Radio-Clinical Correlation in the Management of Patients Dizzying: Proposal of a Diagnostic Attitude
F Alloun1*, Y Malki2, A Matari3, H Ainouche4 and D Djennaoui5
1Service Otorhinolaryngology, CNEMPN, Algeria
1Service radiologie, HCA, Algeria
2Service épidémiologie, CRMC, Algeria
3Service ORL, CHU Mustapha, Algeria
Submission: January 02, 2019; Published: January 18, 2019
*Corresponding author: F Alloun, Service Otorhinolaryngology, CNEMPN, Algeria
How to cite this article: F Alloun, Y Malki, A Matari, H Ainouche, D Djennaoui. Radio-Clinical Correlation in the Management of Patients Dizzying: Proposal of a Diagnostic Attitude. Glob J Oto, 2019; 19(1): 556005. DOI: 10.19080/GJO.2019.19.556005
Introduction: Diagnostic management of vertigo has attracted the interest of several authors around the world, given the errors and diagnostic impasses found. The main objective of our work is to analyze the contribution of a well-established clinical diagnostic protocol compared to that of imaging in the etiological diagnosis of vertigo whether acute or chronic, and this in order to justify indications of imagery in front of a vertigo.
Materials and methods: It is a multicenter prospective clinical trial of a detailed and documented diagnostic protocol. The study populations are divided into two groups:
i. Group “A” with a number equal to 73 patients, benefiting from a detailed and documented clinical protocol.
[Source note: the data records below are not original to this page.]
Lemma fold_max_spec (xs : list Z) (x : Z) :
  let m := fold_left (fun m y => if (m <? y)%Z then y else m) xs x in
  (m = x \/ In m xs) /\ (x <= m)%Z /\ Forall (fun y => (y <= m)%Z) xs.
Proof.
  revert x. induction xs as [|a xs IH]; intros x; simpl.
  - repeat split; [now left | lia | constructor].
  - destruct (IH (if (x <? a)%Z then a else x)) as (H1 & H2 & H3).
    destruct (Z.ltb_spec x a) as [Hlt|Hge]; (split; [|split]).
    + destruct H1 as [->|H1]; right; [now left | now right].
    + lia.
    + constructor; [assumption|]. exact H3.
    + destruct H1 as [->|H1]; [now left | right; now right].
    + assumption.
    + constructor; [lia | exact H3].
Qed.

Lemma min_Z_spec (col : list (option Z)) (x : Z) :
  In (Some x) col ->
  exists lo, min_Z col = Some lo /\ In (Some lo) col
             /\ forall y, In (Some y) col -> (lo <= y)%Z.
Proof.
  intros Hx. apply dropna_In in Hx. unfold min_Z, extremum.
  setoid_rewrite <- dropna_In.
  destruct (dropna col) as [|a xs]; [contradiction|].
  destruct (fold_min_spec xs a) as (H1 & H2 & H3). eexists.
  split; [reflexivity|]. split.
  - destruct H1 as [->|H1]; [now left | now right].
  - rewrite Forall_forall in H3. intros y [<-|Hy]; [assumption | now apply H3].
Qed.

Lemma max_Z_spec (col : list (option Z)) (x : Z) :
  In (Some x) col ->
  exists hi, max_Z col = Some hi /\ In (Some hi) col
             /\ forall y, In (Some y) col -> (y <= hi)%Z.
Proof.
  intros Hx. apply dropna_In in Hx. unfold max_Z, extremum.
  setoid_rewrite <- dropna_In.
  destruct (dropna col) as [|a xs]; [contradiction|].
  destruct (fold_max_spec xs a) as (H1 & H2 & H3). eexists.
  split; [reflexivity|]. split.
  - destruct H1 as [->|H1]; [now left | now right].
  - rewrite Forall_forall in H3. intros y [<-|Hy]; [assumption | now apply H3].
Qed.

Lemma unique_length {K} (eqb : K -> K -> bool) (l : list K) :
  length (unique eqb l) <= length l.
Proof.
  induction l as [|x l IH]; simpl; [lia|].
  pose proof (subseq_length (subseq_filter (fun y => negb (eqb x y))
                                           (unique eqb l))). lia.
Qed.

Lemma dropna_length {K} (col : list (option K)) :
  length (dropna col) <= length col.
Proof. induction col as [|[x|] col IH]; simpl; lia. Qed.

(** X16: on a filtered view that is not empty the metrics are all
    defined: the date range goes from the smallest to the largest year
    of the view, both years of some row, and every row has its year in
    that range; the average abstract length has a value; and there are
    no more distinct journals than rows. *)
Theorem summary_of_filtered_view (c : App.FilterCriteria) (df : list Row) :
  App.filtered_df c df <> [] ->
  exists lo hi,
    App.year_min (App.summary (App.filtered_df c df)) = Some lo
    /\ App.year_max (App.summary (App.filtered_df c df)) = Some hi
    /\ In (Some lo) (map year (App.filtered_df c df))
    /\ In (Some hi) (map year (App.filtered_df c df))
    /\ (forall r, In r (App.filtered_df c df) ->
                  exists y, year r = Some y /\ (lo <= y <= hi)%Z)
    /\ App.avg_abstract_words (App.summary (App.filtered_df c df)) <> None
    /\ App.unique_journal_count (App.summary (App.filtered_df c df))
       <= App.total (App.summary (App.filtered_df c df)).
Proof.
  intros Hne. set (view := App.filtered_df c df) in *.
  assert (Hyears : forall r, In r view -> exists y, year r = Some y).
  { intros r Hr. pose proof (filtered_df_has_year c df) as H.
    rewrite Forall_forall in H. specialize (H r Hr). unfold has_year in H.
    destruct (year r) as [y|]; [now exists y | discriminate]. }
  destruct view as [|r0 view'] eqn:Ev; [congruence|]. rewrite <- Ev in *.
  destruct (Hyears r0) as [y0 Hy0]; [rewrite Ev; now left|].
  assert (Hin0 : In (Some y0) (map year view)).
  { rewrite <- Hy0. apply in_map. rewrite Ev. now left. }
  destruct (@min_Z_spec _ _ Hin0) as (lo & Hlo & Hlo_in & Hlo_le).
  destruct (@max_Z_spec _ _ Hin0) as (hi & Hhi & Hhi_in & Hhi_le).
  exists lo, hi. unfold App.summary. simpl.
  split; [assumption|]. split; [assumption|].
  split; [assumption|]. split; [assumption|]. split; [|split].
  - intros r Hr. destruct (Hyears r Hr) as [y Hy]. exists y.
    split; [assumption|].
    assert (In (Some y) (map year view)) by (rewrite <- Hy; now apply in_map).
    split; [now apply Hlo_le | now apply Hhi_le].
  - apply mean_defined. rewrite Ev. discriminate.
  - unfold nunique. etransitivity; [apply unique_length|].
    etransitivity; [apply dropna_length|]. now rewrite length_map.
Qed.

Lemma summary_of_filtered_view_witness :
  exists lo hi,
    App.year_min (App.summary (App.filtered_df Sample.narrow_criteria Sample.store))
    = Some lo
    /\ App.year_max (App.summary (App.filtered_df Sample.narrow_criteria Sample.store))
       = Some hi
    /\ In (Some lo) (map year (App.filtered_df Sample.narrow_criteria Sample.store))
    /\ In (Some hi) (map year (App.filtered_df Sample.narrow_criteria Sample.store))
    /\ (forall r, In r (App.filtered_df Sample.narrow_criteria Sample.store) ->
                  exists y, year r = Some y /\ (lo <= y <= hi)%Z)
    /\ App.avg_abstract_words
         (App.summary (App.filtered_df Sample.narrow_criteria Sample.store))
       <> None
    /\ App.unique_journal_count
         (App.summary (App.filtered_df Sample.narrow_criteria Sample.store))
       <= App.total
            (App.summary (App.filtered_df Sample.narrow_criteria Sample.store)).
Proof.
  apply (summary_of_filtered_view Sample.narrow_criteria Sample.store).
  discriminate.
Defined.

Example summary_example :
  App.summary Sample.store
  = App.mkSummary 3 2 (Some 2020%Z) (Some 2021%Z) (Some (4 # 3)).
Proof. reflexivity. Qed.

(* ------------------------------------------------------------------ *)
(** ** The search as an operation on views *)
(* ------------------------------------------------------------------ *)

Lemma search_compiled `{Regex} (search_term : string) (rx : regex)
      (df view : list Row) :
  search_term <> "" -> re_compile search_term = Some rx ->
  is_object_dtype (map title df) = true ->
  is_object_dtype (map abstract df) = true ->
  App.search search_term df view = Ok (filter (matches rx) view).
Proof.
  intros Hterm Hrx Ht Ha.
  now rewrite (search_outcome df view Hterm), Ht, Hrx, Ha.
Qed.

(** X17: in a loaded frame whose title column and abstract column
    each hold a text (else the search raises [AttributeError]), and for
    a search term that compiles, the search keeps exactly the rows
    whose title or abstract is matched; searching the result again
    changes nothing, and searching a filtered view gives the filtered
    view of the searched frame. *)
Theorem search_algebra (engine : Regex) (search_term : string) (rx : regex)
        (c : App.FilterCriteria) (df : list Row) :
  search_term <> "" -> re_compile search_term = Some rx ->
  is_object_dtype (map title df) = true ->
  is_object_dtype (map abstract df) = true ->
  exists found,
    App.search search_term df df = Ok found
    /\ (forall r, In r found
                  <-> In r df /\ (cell_contains rx (title r) = true
                                  \/ cell_contains rx (abstract r) = true))
    /\ App.search search_term df found = Ok found
    /\ App.search search_term df (App.filtered_df c df)
       = Ok (App.filtered_df c found).
Proof.
  intros Hterm Hrx Ht Ha. exists (filter (matches rx) df).
  rewrite !(search_compiled df _ Hterm Hrx Ht Ha).
  split; [reflexivity|]. split; [|split].
  - intros r. rewrite filter_In. unfold matches. now rewrite orb_true_iff.
  - now rewrite filter_idempotent.
  - unfold App.filtered_df. rewrite !filter_filter. f_equal.
    apply filter_ext. intros r. apply andb_comm.
Qed.

Lemma search_algebra_witness :
  exists found,
    @App.search Sample.plain_regex "virus" Sample.store Sample.store = Ok found
    /\ (forall r, In r found
                  <-> In r Sample.store
                      /\ (@cell_contains Sample.plain_regex "virus" (title r) = true
                          \/ @cell_contains Sample.plain_regex "virus" (abstract r)
                             = true))
    /\ @App.search Sample.plain_regex "virus" Sample.store found = Ok found
    /\ @App.search Sample.plain_regex "virus" Sample.store
         (App.filtered_df Sample.narrow_criteria Sample.store)
       = Ok (App.filtered_df Sample.narrow_criteria found).
Proof.
  apply (@search_algebra Sample.plain_regex "virus" "virus"
           Sample.narrow_criteria Sample.store).
  - discriminate.
  - reflexivity.
  - reflexivity.
  - reflexivity.
Defined.

(* ------------------------------------------------------------------ *)
(** ** The summary report of the batch script *)
(* ------------------------------------------------------------------ *)

Lemma max_count_bound (counts : list nat) (c : nat) :
  In c counts -> c <= fold_right Nat.max 0 counts.
Proof.
  induction counts as [|a counts IH]; simpl; [contradiction|].
  intros [->|H]; [lia | specialize (IH H); lia].
Qed.

Lemma max_count_attained (counts : list nat) :
  counts <> [] -> In (fold_right Nat.max 0 counts) counts.
Proof.
  induction counts as [|a counts IH]; [congruence|]. intros _. simpl.
  destruct counts as [|b counts]; [left; simpl; lia|].
  destruct (Nat.max_spec a (fold_right Nat.max 0 (b :: counts))) as [[_ E]|[_ E]];
    rewrite E; [right; apply IH; discriminate | now left].
Qed.

Section ModeFacts.
Variable K : Type.
Variable eqb ltb : K -> K -> bool.
Hypothesis eqb_true : forall x y, eqb x y = true <-> x = y.
Variable dec : forall x y : K, {x = y} + {x <> y}.

(** A value is in the mode exactly when it occurs, and no value occurs
    more often. *)
Lemma mode_In (col : list (option K)) (k : K) :
  In k (mode eqb ltb col)
  <-> 0 < count_occ dec (dropna col) k
      /\ forall k', count_occ dec (dropna col) k'
                    <= count_occ dec (dropna col) k.
Proof.
  unfold mode. rewrite sorted_In, in_map_iff.
  set (counts := Counter eqb (dropna col)).
  set (top := fold_right Nat.max 0 (map snd counts)).
  assert (Hbound : forall k', count_occ dec (dropna col) k' <= top).
  { intros k'. destruct (count_occ dec (dropna col) k') eqn:E; [lia|].
    rewrite <- E. apply max_count_bound.
    change (count_occ dec (dropna col) k')
      with (snd (k', count_occ dec (dropna col) k')).
    apply in_map, (Counter_In_iff eqb eqb_true dec). split; [lia | reflexivity]. }
  split.
  - intros ([k0 c] & E & Hin). simpl in E. subst k0.
    apply filter_In in Hin as [Hin Htop]. simpl in Htop.
    apply Nat.eqb_eq in Htop.
    apply (Counter_In_iff eqb eqb_true dec) in Hin as [Hpos Hc].
    split; [now rewrite <- Hc|]. intros k'. rewrite <- Hc, Htop. apply Hbound.
  - intros [Hpos Hmax]. exists (k, count_occ dec (dropna col) k).
    split; [reflexivity|]. apply filter_In. split.
    + apply (Counter_In_iff eqb eqb_true dec). now split.
    + simpl. apply Nat.eqb_eq. apply Nat.le_antisymm; [apply Hbound|].
      assert (Hne : map snd counts <> []).
      { intros Hnil. apply map_eq_nil in Hnil.
        assert (Hin : In (k, count_occ dec (dropna col) k) counts)
          by (apply (Counter_In_iff eqb eqb_true dec); now split).
        rewrite Hnil in Hin. contradiction. }
      apply max_count_attained in Hne. fold top in Hne.
      apply in_map_iff in Hne as ([k' c'] & E & Hin). simpl in E. subst c'.
      apply (Counter_In_iff eqb eqb_true dec) in Hin as [_ ->]. apply Hmax.
Qed.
ii. Group “B” with a number equal to 216 patients with imaging preceded by a succinical clinical examination.
Results: The positive magnetic resonance imaging rate was four times higher in group “A”; 16 out of 43 MRIs made (37.2% of the MRIs requested were pathological) compared to the “B” group; 18 out of 207 made MRI (8.69% of pathological imaging in all requested MRI). The results of the factors predictive of a central MRI lesion are quite interesting.
Conclusion: The final interest is twofold: to have a diagnostic consensus and an impact on the health economy by reducing the systematic imaging practice in front of a case of vertigo.
Keywords: Central Vestibular Involvement; Examination; Vertigo; Videonystagmoscopy
Vertigo is a frequent reason for consultation and, according to different authors, represents 2 to 3% of admissions. Of these, more than 15% have a pejorative etiological diagnosis . Data from the recent literature concerning the management of vertigo diagnosis converge towards misuse of radiological investigations . Vannuci et al preliminarily evaluated the diagnostic performance of a structured algorithm: STANDING (Spontaneous Nystagmus, Direction, head impulse test, standing) to differentiate central acute vertigo (AV) and peripheral acute vertigo . The main objective of our work is to analyze the contribution of a well-established clinical diagnostic protocol compared to that of imaging in the etiological diagnosis of vertigo whether acute or chronic, and this in order to propose a diagnostic attitude and therefore, justify the indications of imaging in front of vertigo.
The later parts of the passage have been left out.